After three days on the medication, which didn’t seem to be making much of a difference, I walked her over to the public health unit, plopped her on the scale and stared at the numbers. I had last weighed her on Monday. This was Friday. In those five days, she had gained one ounce. One! At a time when she was supposed to be gaining somewhere between 5-8 ounces a week (at least, that’s what I gathered from WHO and a couple other sources) and had spent hours of each day on the breast!
My body seemed to be capable of making enough milk to keep her going and to get her gaining a little bit of weight, but it just wasn’t enough. I was almost relieved when I stared at that scale and knew for sure that we needed to supplement. We weren’t going to give up the breastfeeding, but knowing that someone else could give her a meal too took a lot of pressure off of me. It was frustrating knowing that my body wasn’t quite up to the task, but given that my body’s response to pregnancy was copious amounts of vomiting, followed by diabetes, I wasn’t entirely surprised that my body wasn’t entirely cooperating with breastfeeding.
When my husband got home from work that night, I mixed up a bottle, handed it to him, and he fed our daughter. She looked a little confused by the whole thing, but she happily downed a few ounces of formula and then dozed off for the first time in hours.
Has it made a difference?
She’s sleeping better. She’s happier when she’s not eating because she’s not constantly hungry, which means I can set her down for a few minutes without her crying about it. She’s going through even more diapers than before and is back to pooping daily, rather than every couple of days. The poop smells weirder with formula, but I’ll happily take a smellier child over an underweight one.
The Monday after we started supplementing, I headed back to the public health unit to use their baby scale. I’d had to give her a bottle earlier because she’d emptied out my breasts and was hungry and my body wasn’t replenishing the milk quickly enough. She’d dozed off right after that. I was actually able to put her in the stroller and be the mother with the sleeping baby, rather than the screaming one. When she woke up while I was taking her clothes off before plopping her on the scale, she was happy and for once, didn’t cry about it. I was hoping desperately for a weight gain of at least 3 ounces, something to get us almost to six pounds. I set her down and then I stared at the scale. Then I blinked and looked again.
Six pounds, four-point-seven ounces.
Over the weekend, she had gained almost half a pound. This was the difference that the addition of 6-8 ounces of formula per day made. I almost burst into tears of relief right there.

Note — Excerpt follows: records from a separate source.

(** The contexts a call ends are its own: once each, and none that an earlier call ended. *)
Lemma ends_new seen o r : Inv seen r → NoDup seen → NoDup (seen ++ ends o r).
Proof.
  intros HI Hd. assert (∀ keep, NoDup (ctx <$> victims keep r)) as Hv.
  { intros keep. unfold victims. apply NoDup_fmap_2_strong.
    - intros l l' Hl Hl' E. assert (∀ k, k ∈ List.filter (λ l, keep l && negb (ended l)) (map_to_list (live r)).*2 → ∃ sid, live r !! sid = Some k) as Hf.
      { intros k Hk. apply (victims_elem keep r) in Hk as (sid & ? & _). eauto. }
      apply Hf in Hl as [s Hs], Hl' as [s' Hs']. assert (s = s') as -> by by eapply (inv_own _ _ HI). congruence.
    - apply NoDup_ListNoDup, List.NoDup_filter, NoDup_ListNoDup. apply NoDup_fmap_2_strong; [|apply NoDup_map_to_list].
      intros [s l] [s' l'] Hs%elem_of_map_to_list Hs'%elem_of_map_to_list E. cbn in E. subst l'. f_equal. by eapply (inv_own _ _ HI). }
  assert (∀ l sid, live r !! sid = Some l → ended l = false → ctx l ∉ seen) as Hn.
  { intros l sid Hl He Hin. apply (inv_once _ _ HI sid l Hl) in Hin. congruence. }
  apply NoDup_app. split; [done|]. split.
  - intros c Hc Hin. destruct o as [now l|sid|sid g|sid|sid cause|t cause|u|c']; cbn [ends] in Hin; try by apply not_elem_of_nil in Hin.
    1,2: destruct (live r !! sid) as [l|] eqn:El; [destruct (ended l) eqn:Ee|]; try (by apply not_elem_of_nil in Hin);
         apply list_elem_of_singleton in Hin as ->; by eapply Hn.
    1,2: apply list_elem_of_fmap in Hin as (l & -> & (s & Hl & _ & He)%victims_elem); by eapply Hn.
  - assert (∀ sid, NoDup (match live r !! sid with Some l => if ended l then [] else [ctx l] | None => [] end)) as H1.
    { intros sid. destruct (live r !! sid) as [l|]; [destruct (ended l)|]; try apply NoDup_nil_2. apply NoDup_singleton. }
    destruct o; cbn [ends]; first [apply NoDup_nil_2 | apply Hv | apply H1].
Qed.

Lemma run_inv os : ∀ seen r, Inv seen r → NoDup seen → Forall outside os →
  Inv (seen ++ (run os r).1) (run os r).2 ∧ NoDup (seen ++ (run os r).1).
Proof.
  induction os as [|o os IH]; intros seen r HI Hd Hf; cbn [run]; [by rewrite app_nil_r|]. apply Forall_cons in Hf as [Ho Hf].
  destruct (IH (seen ++ ends o r) (exec1 o r)) as [H1 H2]; [by apply live_Inv_step|by apply ends_new|done|].
  destruct (run os (exec1 o r)) as [more r']. cbn in *. by rewrite app_assoc.
Qed.
Definition tokenRoutes : list (string * list string) := [
  ("/api/v1/auth/me", readOnly);
  ("/api/v1/groups", readWrite);
  ("/api/v1/groups/", readWrite);
  ("/api/v1/targets", readWrite);
  ("/api/v1/targets/", readWrite);
  ("/api/v1/access-policies", readWrite);
  ("/api/v1/credentials", readOnly);
  ("/api/v1/credentials/", readOnly);
  ("/api/v1/admin/config/export", readOnly);
  ("/api/v1/admin/config/import", ["POST"])].

Definition route_match (path : string) (rt : string * list string) : bool :=
  if HasSuffix rt.1 "/" then Strings.HasPrefix path rt.1 && (String.length rt.1 <? String.length path)%nat
  else bool_decide (path = rt.1).

Definition has_slash (s : string) : bool := existsb (Ascii.eqb "/") (to_bytes s).

Definition TokenAllowed (method path : string) : bool :=
  let method := if bool_decide (method = "HEAD") then "GET" else method in
  match CutPrefix path "/api/v1/access-policies/" with
  | Some rest => if bool_decide (rest = "") || has_slash rest then false else contains readWrite method
  | None =>
      match find (route_match path) tokenRoutes with
      | Some rt => contains rt.2 method
      | None => false
      end
  end.

Definition bearerSecret (rq : request) : string :=
  match CutPrefix (Authorization rq) "Bearer " with
  | Some v => if Strings.HasPrefix v TokenPrefix then Strings.TrimSpace v else ""
  | None => ""
  end.

(** unchecked: the answer when a sign-in cannot be checked right now. *)
Definition unchecked (rq : request) (next : M reply) : M reply :=
  if Strings.HasPrefix (Path rq) "/api/" || Strings.HasPrefix (Path rq) "/ws/"
  then answer (WriteError 503 "unavailable") else next.

(** [http.NotFoundHandler]. *)
Definition NotFound : M reply := answer {| code := 404; body := BFile |}.

Definition bearer (rq : request) (authenticate : string → result TokenErr (string * string)) (next : handler)
    (secret : string) : M reply :=
  match authenticate secret with
  | Err ErrBadToken => answer (WriteError 401 "invalid_token")
  | Err TokenUnavailable => unchecked rq NotFound
  | Ok (uid, tid) =>
      u ← reading (λ w, GetByID uid (udb w));
      match u with
      | Err _ => answer (WriteError 401 "invalid_token")
      | Ok u =>
          if IsBlocked u || negb (HasRole u RoleAdmin) then answer (WriteError 401 "invalid_token")
          else if negb (TokenAllowed (Method rq) (Path rq)) then answer (WriteError 403 "token_scope")
          else next (Some {|
            Session := {| Sessions.ID := "token:" ++ tid; Sessions.UserID := uid; MFAVerified := true; Sessions.IP := "";
              UserAgent := ""; Sessions.CreatedAt := zero_time; ExpiresAt := zero_time; LastSeenAt := zero_time;
              MFAAt := zero_time |};
            User := u; TokenID := tid |})
      end
  end.

(** * The chain *)

(** Authenticate attaches the caller; a cookie that does not resolve is
cleared and the request goes on without one. *)
Definition Authenticate (next : handler) (rq : request) : M reply :=
  match Tokens rq, bearerSecret rq with
  | Some authenticate, String _ _ as secret => bearer rq authenticate next secret
  | _, _ =>
      match cookie rq with
      | None => next None
      | Some c =>
          let anonymous := cookie_op (ClearCookie S0) ≫= λ _, next None in
          s ← sessions_op (Lookup S0 c (now rq));
          match s with
          | Err ErrNoSession => anonymous
          | Err _ => unchecked rq (next None)
          | Ok sess =>
              u ← reading (λ w, GetByID (Sessions.UserID sess) (udb w));
              match u with
              | Err _ => anonymous
              | Ok u => if IsBlocked u then anonymous else next (Some {| Session := sess; User := u; TokenID := "" |})
              end
          end
      end
  end.

Definition RequireAuth (next : Principal → M reply) : handler := λ p,
  match p with
  | None => answer (WriteError 401 "unauthenticated")
  | Some p =>
      if negb (MFAVerified (Session p)) then answer (WriteError 401 "mfa_required")
      else if MustResetOnLogin (User p) then answer (WriteError 401 "password_change_required")
      else next p
  end.

Definition RequirePartialAuth (next : Principal → M reply) : handler := λ p,
  match p with
  | None => answer (WriteError 401 "unauthenticated")
  | Some p => next p
  end.

Definition RequireRole (roles : list string) (next : Principal → M reply) : handler :=
  RequireAuth (λ p, if existsb (HasRole (User p)) roles then next p else answer (WriteError 403 "forbidden")).

Definition RequireConnect (next : Principal → M reply) : handler :=
  RequireAuth (λ p, if CanConnect (User p) then next p else answer (WriteError 403 "review_only")).

Definition sameOrigin (rq : request) : bool :=
  if negb (bool_decide (SecFetchSite rq = "")) then
    bool_decide (SecFetchSite rq = "same-origin") || bool_decide (SecFetchSite rq = "none")
  else if bool_decide (Origin rq = "") then true
  else if SecureCookie S0 && negb (Strings.HasPrefix (Strings.ToLower (Origin rq)) "https://") then false
  else EqualFold (TrimPrefix (TrimPrefix (Origin rq) "https://") "http://") (Host rq).

Definition safe_method (m : string) : bool := contains ["GET"; "HEAD"; "OPTIONS"] m.

Definition CSRF (next : handler) (rq : request) : handler := λ p,
  if safe_method (Method rq) then next p
  else if negb (sameOrigin rq) then answer (WriteError 403 "csrf_invalid")
  else match p with
       | Some pr =>
           if negb (bool_decide (TokenID pr = "")) then next p
           else if CheckCSRF S0 (Sessions.ID (Session pr)) (XCSRFToken rq) then next p
           else answer (WriteError 403 "csrf_invalid")
       | None => next p
       end.

(** * The recorder *)

Definition ActorFor (rq : request) (p : option Principal) : Actor := {|
  UserID := match p with Some p => Users.ID (User p) | None => "" end; IP := ClientIP rq |}.

(** The details of an event recorded for a caller with an API token. *)
Definition withDetail (key : string) (v : detail) (d : list (string * detail)) : list (string * detail) :=
  List.filter (λ kv, negb (bool_decide (kv.1 = key))) d ++ [(key, v)].

Definition Record_ (p : option Principal) (e : Event) : M unit := λ w,
  let e := match p with
           | Some p => if bool_decide (TokenID p = "") then e else
               {| by_ := by_ e; Action := Action e; ObjectID := ObjectID e; outcome := outcome e;
                  Details := withDetail "api_token" (DString (TokenID p)) (Details e) |}
           | None => e
           end in
  (Ok tt, add_event e w).

End auth.

(** * What an API token reaches *)

Lemma substring_all s : String.substring 0 (String.length s) s = s.
Proof. induction s as [|a s IH]; simpl; [done|]. by rewrite IH. Qed.

Lemma substring_drop p s : String.substring (String.length p) (String.length (p +:+ s) - String.length p) (p +:+ s) = s.
Proof.
  induction p as [|a p IH]; [|done]. change (String.length "") with 0%nat. rewrite Nat.sub_0_r. apply substring_all.
Qed.

Lemma length_string_app s t : String.length (s +:+ t) = (String.length s + String.length t)%nat.
Proof. induction s as [|a s IH]; [done|]. change (S (String.length (s +:+ t)) = S (String.length s + String.length t)). by rewrite IH. Qed.

Lemma prefix_app p s : String.prefix p s = true ↔ ∃ r, s = p +:+ r.
Proof.
  revert s. induction p as [|a p IH]; intros s; simpl.
  { split; [|by destruct s]. intros _. by exists s. }
  destruct s as [|b s]; [split; [done|by intros [r [=]]]|].
  change (String.prefix (String a p) (String b s)) with (if ascii_dec a b then String.prefix p s else false).
  destruct (ascii_dec a b) as [<-|Hne].
  - rewrite IH. split; intros [r Hr]; exists r; [by rewrite Hr|by injection Hr].
  - split; [done|]. intros [r Hr]. by injection Hr as <- _.
Qed.

Lemma CutPrefix_Some s p r : CutPrefix s p = Some r ↔ s = p +:+ r.
Proof.
  unfold CutPrefix, Strings.HasPrefix. destruct (String.prefix p s) eqn:E.
  - apply prefix_app in E as [r' ->]. rewrite substring_drop. split; [by intros [= ->]|].
    intros H. f_equal. by apply (inj (String.app p)) in H.
  - split; [done|]. intros ->. assert (String.prefix p (p +:+ r) = true) by (apply prefix_app; eauto). congruence.
Qed.

(** The part of the API a token may call. *)
Inductive Reach : string → string → Prop :=
| reach_me : Reach "GET" "/api/v1/auth/me"
| reach_lists m p : p ∈ ["/api/v1/groups"; "/api/v1/targets"; "/api/v1/access-policies"] → m ∈ readWrite → Reach m p
| reach_items m p r : p ∈ ["/api/v1/groups/"; "/api/v1/targets/"] → r ≠ "" → m ∈ readWrite → Reach m (p +:+ r)
| reach_policy m r : r ≠ "" → has_slash r = false → m ∈ readWrite → Reach m ("/api/v1/access-policies/" +:+ r)
| reach_credentials : Reach "GET" "/api/v1/credentials"
| reach_credential r : r ≠ "" → Reach "GET" ("/api/v1/credentials/" +:+ r)
| reach_export : Reach "GET" "/api/v1/admin/config/export"
| reach_import : Reach "POST" "/api/v1/admin/config/import".

Lemma match_under path pre ms : HasSuffix pre "/" = true →
  route_match path (pre, ms) = true ↔ ∃ r, r ≠ "" ∧ path = pre +:+ r.
Proof.
  intros Hs. unfold route_match. cbn [fst]. rewrite Hs, andb_true_iff. unfold Strings.HasPrefix. rewrite prefix_app, Nat.ltb_lt. split.
  - intros [[r ->] Hl]. exists r. split; [|done]. intros ->. rewrite length_string_app in Hl. simpl in Hl. lia.
  - intros (r & Hr & ->). split; [eauto|]. rewrite length_string_app. destruct r; [done|simpl; lia].
Qed.

Lemma match_exact path pre ms : HasSuffix pre "/" = false → route_match path (pre, ms) = true ↔ path = pre.
Proof. intros Hs. unfold route_match. cbn [fst]. rewrite Hs. by rewrite bool_decide_eq_true. Qed.

Lemma TokenAllowed_Reach (m p : string) : TokenAllowed m p = true ↔ Reach (if bool_decide (m = "HEAD") then "GET" else m) p.
Proof.
  unfold TokenAllowed. generalize (if bool_decide (m = "HEAD") then "GET" else m). clear m. intros m. split.
  - destruct (CutPrefix p _) as [r|] eqn:E.
    + apply CutPrefix_Some in E as ->. destruct (bool_decide (r = "") || has_slash r) eqn:Er; [done|].
      apply orb_false_iff in Er as [Er Es]. apply bool_decide_eq_false in Er. rewrite contains_spec. by constructor.
    + destruct (find _ _) as [rt|] eqn:Hf; [|done]. apply find_some in Hf as [Hin Hm]. rewrite contains_spec. intros Hms.
      simpl in Hin. repeat destruct Hin as [<-|Hin]; try done; cbn [snd] in Hms;
        first [apply match_exact in Hm as ->; [|done] | apply match_under in Hm as (r & Hr & ->); [|done]];
        first [by eapply reach_lists; [apply (bool_decide_eq_true_1 _); by vm_compute|]
              |by eapply reach_items; [apply (bool_decide_eq_true_1 _); by vm_compute| |]
              |apply list_elem_of_singleton in Hms as ->; by constructor].
  - intros H. destruct H as [|m p Hp Hm|m p r Hp Hr Hm|m r Hr Hs Hm| |r Hr| |]; try done.
    + assert (contains readWrite m = true) as Hc by by apply contains_spec. 
      repeat (apply elem_of_cons in Hp as [->|Hp]); try (by apply not_elem_of_nil in Hp); exact Hc.
    + assert (contains readWrite m = true) as Hc by by apply contains_spec. destruct r as [|a r]; [done|].
      repeat (apply elem_of_cons in Hp as [->|Hp]); try (by apply not_elem_of_nil in Hp); exact Hc.
    + rewrite (proj2 (CutPrefix_Some _ _ r)) by done. rewrite (bool_decide_eq_false_2 (r = "")), Hs by done. by apply contains_spec.
    + by destruct r.
Qed.

Section tokens.
Context `{FO : Floats} (S0 : Sessions.Sessions).

(** The token [secret] stands for its owner on the request [rq]. *)
Record Stands (rq : request) (authenticate : string → result TokenErr (string * string)) (w : world)
    (uid tid : string) (u : Users.User) : Prop := {
  stands_token : authenticate (bearerSecret rq) = Ok (uid, tid);
  stands_owner : GetByID uid (udb w) = Ok u;
  stands_active : IsBlocked u = false;
  stands_admin : RoleAdmin ∈ Roles u;
  stands_reach : Reach (if bool_decide (Method rq = "HEAD") then "GET" else Method rq) (Path rq);
}.

(** An API token is exactly as much as it is meant to be.  A request that
carries one is served as the token's owner when, and only when, the token
stands, its owner is an unblocked administrator and the route is one of the
configuration API's; the caller it is served as is verified but never freshly
proved, under a session id no browser session has.  In every other case it is
refused with an error and nothing is run or changed, whatever cookie it also
carries. *)
Theorem token_reach rq authenticate (next : handler) w :
  Tokens rq = Some authenticate → bearerSecret rq ≠ "" →
  (∀ uid tid u, Stands rq authenticate w uid tid u → ∃ p,
     Authenticate S0 next rq w = next (Some p) w ∧ User p = u ∧ TokenID p = tid ∧ MFAVerified (Session p) = true ∧
     StepUpFresh (now rq) (Some p) = false ∧ Strings.HasPrefix (Sessions.ID (Session p)) "token:" = true) ∧
  ((¬ ∃ uid tid u, Stands rq authenticate w uid tid u) →
     ∃ r, Authenticate S0 next rq w = (Err r, w) ∧ 400 ≤ code r).
Proof.
  intros Ht Hs. assert (Authenticate S0 next rq = bearer rq authenticate next (bearerSecret rq)) as ->.
  { unfold Authenticate. rewrite Ht. by destruct (bearerSecret rq). }
  unfold bearer, mbind, M_bind, reading. split.
  - intros uid tid u [-> -> Hb Ha Hr]. rewrite Hb. apply contains_spec in Ha. unfold HasRole. rewrite Ha. cbn [negb orb].
    apply TokenAllowed_Reach in Hr. rewrite Hr. eexists. split_and!; [done|done|done|done|done|].
    apply prefix_app. by exists tid.
  - intros Hn. destruct (authenticate (bearerSecret rq)) as [[uid tid]|[]] eqn:Ea.
    + destruct (GetByID uid (udb w)) as [u|e] eqn:Eu; [|by eexists].
      destruct (IsBlocked u || negb (HasRole u RoleAdmin)) eqn:Eb; [by eexists|].
      destruct (TokenAllowed (Method rq) (Path rq)) eqn:Er; [|by eexists].
      exfalso. apply Hn. exists uid, tid, u. bool_simpl. split; [done..| |by apply TokenAllowed_Reach]. by apply contains_spec.
    + by eexists.
    + unfold unchecked. destruct (_ || _); by eexists.
Qed.
End tokens.
(** * The handler's own counters *)

Definition mfaFailure (sessionID : string) : M bool := λ w,
  let n := default 0 (mfaAttempts w !! sessionID) + 1 in
  if MFAAttempts H0 <=? n then (Ok true, set_attempts (delete sessionID (mfaAttempts w)) w)
  else (Ok false, set_attempts (<[sessionID := n]> (mfaAttempts w)) w).

Definition mfaClear (sessionID : string) : M unit := λ w,
  (Ok tt, set_attempts (delete sessionID (mfaAttempts w)) w).

Definition stepUpClosed (sessionID : string) (now : time) : M bool := λ w,
  match stepUpFails w !! sessionID with
  | None => (Ok false, w)
  | Some st =>
      if bool_decide (closedUntil st = zero_time) then (Ok false, w)
      else if Before now (closedUntil st) then (Ok true, w)
      else (Ok false, set_fails (delete sessionID (stepUpFails w)) w)
  end.

(** The entries whose closure is over are dropped when the map is large. *)
Definition drop_stale (now : time) (m : gmap string stepUpState) : gmap string stepUpState :=
  if maxLimiterKeys <? Z.of_nat (size m)
  then filter (λ kv, bool_decide (closedUntil kv.2 = zero_time) || Before now (closedUntil kv.2) = true) m else m.

Definition stepUpFailed (sessionID : string) (now : time) : M bool := λ w,
  let m := drop_stale now (stepUpFails w) in
  let st := default {| fails := 0; closedUntil := zero_time |} (m !! sessionID) in
  let n := fails st + 1 in
  if MFAAttempts H0 <=? n
  then (Ok true, set_fails (<[sessionID := {| fails := 0; closedUntil := now + LockFor H0 |}]> m) w)
  else (Ok false, set_fails (<[sessionID := {| fails := n; closedUntil := closedUntil st |}]> m) w).

Definition stepUpSucceeded (sessionID : string) : M unit := λ w,
  (Ok tt, set_fails (delete sessionID (stepUpFails w)) w).

(** * Shared steps *)

Definition take_login (now : time) (key : string) : M (bool * bool) := λ w,
  let '(a, l) := Take now (limiterKey key) (loginLimiter w) in (Ok a, set_login l w).

Definition take_step_up (now : time) (key : string) : M (bool * bool) := λ w,
  let '(a, l) := Take now (limiterKey key) (stepUpLimiter w) in (Ok a, set_step l w).

(** A hashing slot comes free, or the request is answered busy. *)
Definition hashing (free : bool) : M unit := if free then mret tt else answer (WriteError 503 "busy").

Definition RecordFailure (now : time) (userID : string) : M bool :=
  r ← users_op (RecordLoginFailure now userID (MaxFailures H0) (LockFor H0));
  mret (match r with Ok locked => locked | Err _ => false end).

Definition locked_for (locked : bool) : list (string * detail) :=
  if locked then [("locked_for", DString (DurationString (LockFor H0)))] else [].

(** ReplaceSession ends the session the request arrived with. *)
Definition ReplaceSession (e : env) (p : option Principal) : M unit :=
  match p with
  | None => mret tt
  | Some pr =>
      _ ← sessions_op (λ t, (tt, Revoke (now (rq e)) (Sessions.ID (Session pr)) t));
      Record_ p (event (ActorFor (rq e) p) UserLogout (Users.ID (User pr)) Success
        [("session_id", DString (Sessions.ID (Session pr))); ("reason", DString "replaced")])
  end.

Definition rotate (e : env) (sid : string) : M unit :=
  r ← sessions_op (Rotate (rotate_bytes e) sid);
  match r with
  | Ok token => cookie_op (SetCookie S0 token)
  | Err _ => answer Internal
  end.
(** A step closes a row or leaves it as it is. *)
Lemma gw_step_row a s sid w : rows s !! sid = Some w →
  ∃ w', rows (step a s) !! sid = Some w' ∧ (w' = w ∨ ∃ now reason detail, w' = close_row now reason detail w).
Proof.
  intros Hs. assert (∀ {A} (x : A * Registry), ∃ w', rows (let '(n, r) := x in (n, set_reg r s)).2 !! sid = Some w' ∧
    (w' = w ∨ ∃ now reason detail, w' = close_row now reason detail w)) as Hreg by (intros ? []; eauto).
  destruct a; cbn [step]; try apply Hreg; try by eauto.
  - unfold connect. repeat (case_match; [by eauto|]). destruct (resolve_asked e q) as [ep|[]]; try by eauto.
    destruct (issueTicket _ _ _ _ _ _ _ _ _) as [[tok|[c|]] st]; [|by eauto..]. case_match; by eauto.
  - unfold failover. destruct (rows s !! id) as [old|]; [|by eauto]. case_match; [by eauto|]. case_match; [by eauto|].
    destruct (take_as_lost e id old s) as [s'|] eqn:Ht; [|by eauto].
    assert (∃ w', rows s' !! sid = Some w' ∧ (w' = w ∨ ∃ now reason detail, w' = close_row now reason detail w)) as Hx.
    { unfold take_as_lost in Ht. destruct (rEndedAt old); [case_match; [injection Ht as <-; by eauto|done]|].
      destruct (match ASGs e with Some _ => _ | None => _ end); [done|]. injection Ht as <-. by apply close_alter. }
    destruct (fail_over_to e old instanceID) as [ep|[]]; try done.
    by destruct (issueTicket _ _ _ _ _ _ _ _ _) as [[tok|[c|]] st].
  - destruct (runs s !! k); [by eauto|]. unfold open_. destruct (redeem e p ip tok (store s)) as [[g|[]] st]; try by eauto. case_match; [by eauto|].
    destruct (match r with WsDesktop => _ | _ => _ end); [by eauto|]. destruct (resolveGrant _ _ _); [|by eauto].
    destruct (available _ _ _ _ _) as [|[]]; by eauto.
  - unfold startRun. destruct (runs s !! k) as [r|]; [|by eauto]. destruct (at_ r); try by eauto. unfold Start. destruct (negb _); [by eauto|].
    destruct (rows s !! sid0) eqn:Hf; [by eauto|]. assert (<[sid0 := new_row (now e) r]> (rows s) !! sid = Some w) by (rewrite lookup_insert_ne; congruence).
    case_bool_decide; [by eauto|]. by apply endRow_row.
  - unfold live_. destruct (runs s !! k) as [r|]; [|by eauto]. destruct (at_ r); by eauto.
  - unfold end_. destruct (runs s !! k) as [r|]; [|by eauto]. destruct (at_ r); try (by eauto); by apply endRow_row.
  - unfold done_. destruct (runs s !! k) as [r|]; [|by eauto]. destruct (at_ r); by eauto.
  - cbn. rewrite map_lookup_imap, Hs. cbn. eexists. split; [done|]. destruct (abandoned _ _ _ _ _); [right; eauto|by left].
Qed.
(* ===== verification/UserAdmin.v ===== *)
(** Administering accounts: src/internal/user/adminapi/handlers.go and
src/internal/idp/lifecycle.go, over the accounts of Users.v, the sign-ins of
Sessions.v and the authenticators of Totp.v.

What the handlers ask of the gateway is the interface gateway.Revoker, here the
class [Revoker]: what a client may rely on, which the registry of live sessions
discharges below ([registry_revoker]).  A request runs as its guard, the role
check of the middleware, and its handler; a password's hash and a generated
password are arguments of the request. *)
From S2P Require Import Prelude GoText Textsafe Sessions Totp Users Registry.
Local Open Scope Z_scope.

(** * The gateway's promise *)

(** [running u r]: the live sessions of [u] whose bridge has not been told to end. *)
Class Revoker (R : Type) := {
  reached : R → Prop;
  running : string → R → gset string;
  UserRevoked : string → R → nat * R;
  UserRevoked_reached u r : reached r → reached (UserRevoked u r).2;
  UserRevoked_ends u r : reached r → running u (UserRevoked u r).2 = ∅;
  UserRevoked_others u u' r : reached r → u' ≠ u → running u' (UserRevoked u r).2 = running u' r;
}.

(** * The handlers *)

Record createRequest := {
  crGroupIDs : list string;
  crUsername : string;
  crDisplayName : string;
  crEmail : string;
  crRoles : list string;
  crPassword : string;
  crMustReset : option bool;
  crPasswordLess : bool;
}.

(** A status left out, one that is not known, or one that is. *)
Inductive StatusIn := Unchanged | Unknown | To (s : Status).

Record updateRequest := { urDisplayName : string; urEmail : option string; urStatus : StatusIn }.

Record passwordRequest := { prPassword : string; prGenerate : bool; prMustReset : option bool }.

Definition answer : Type := Z * string.
Definition OK : answer := (200, "").

Definition fail (e : Users.Error) : answer :=
  match e with
  | ErrNotFound => (404, "not_found")
  | ErrDuplicate => (409, "conflict")
  | ErrLastAdmin => (409, "last_admin")
  | ErrUnknownGroup => (422, "invalid_group")
  | ErrInvalidRole | ErrUsernameShape | ErrInvalidInput | ErrWeakPassword => (400, "bad_request")
  | ErrDB => (500, "internal")
  end.

Definition bad : answer := (400, "bad_request").
Definition internal : answer := (500, "internal").

Definition sameRoles (a b : list string) : bool := bool_decide ((list_to_set a : gset string) = list_to_set b).

Definition privileged (roles : list string) : list string :=
  List.filter (λ r, bool_decide (r = RoleAdmin) || bool_decide (r = RoleAuditor)) roles.

Section admin.
Context {R : Type} `{RV : Revoker R}.

(** The tables, and the gateway, if there is one.  [sdown] names the accounts
for whom the database fails the write that signs them out, as it is now. *)
Record world := {
  udb : Users.DB;
  sdb : gmap string Sessions.row;
  tdb : Totp.DB;
  gw : option R;
  sdown : string → bool;
}.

So now we are combo-feeding, or mixed feeding, or whatever else it’s called. I’m going to breastfeed as long as we can (or until we hit a year, because I doubt we’ll want to do it longer than that), and as much as I can, but she’s probably still going to get a bottle or two per day unless my milk supply suddenly and drastically increases. She’s content with different kinds of bottles and different kinds of nipples, the basic infant formula appears to be fine with her, and she doesn’t have a problem switching back and forth from breast to bottle. As I write this, she’s attached to my breast, but she’s getting a bottle at her next feed when my husband gets home from work.
I’ve definitely had moments of angst and frustration that my body’s not enough, but it’s been mingled with relief that she’s no longer hungry all the time and that she’s finally gaining weight. My tiny child now has ribs that don’t stick out, and legs that don’t look like sticks. She’s going to be okay, so we’re all happy.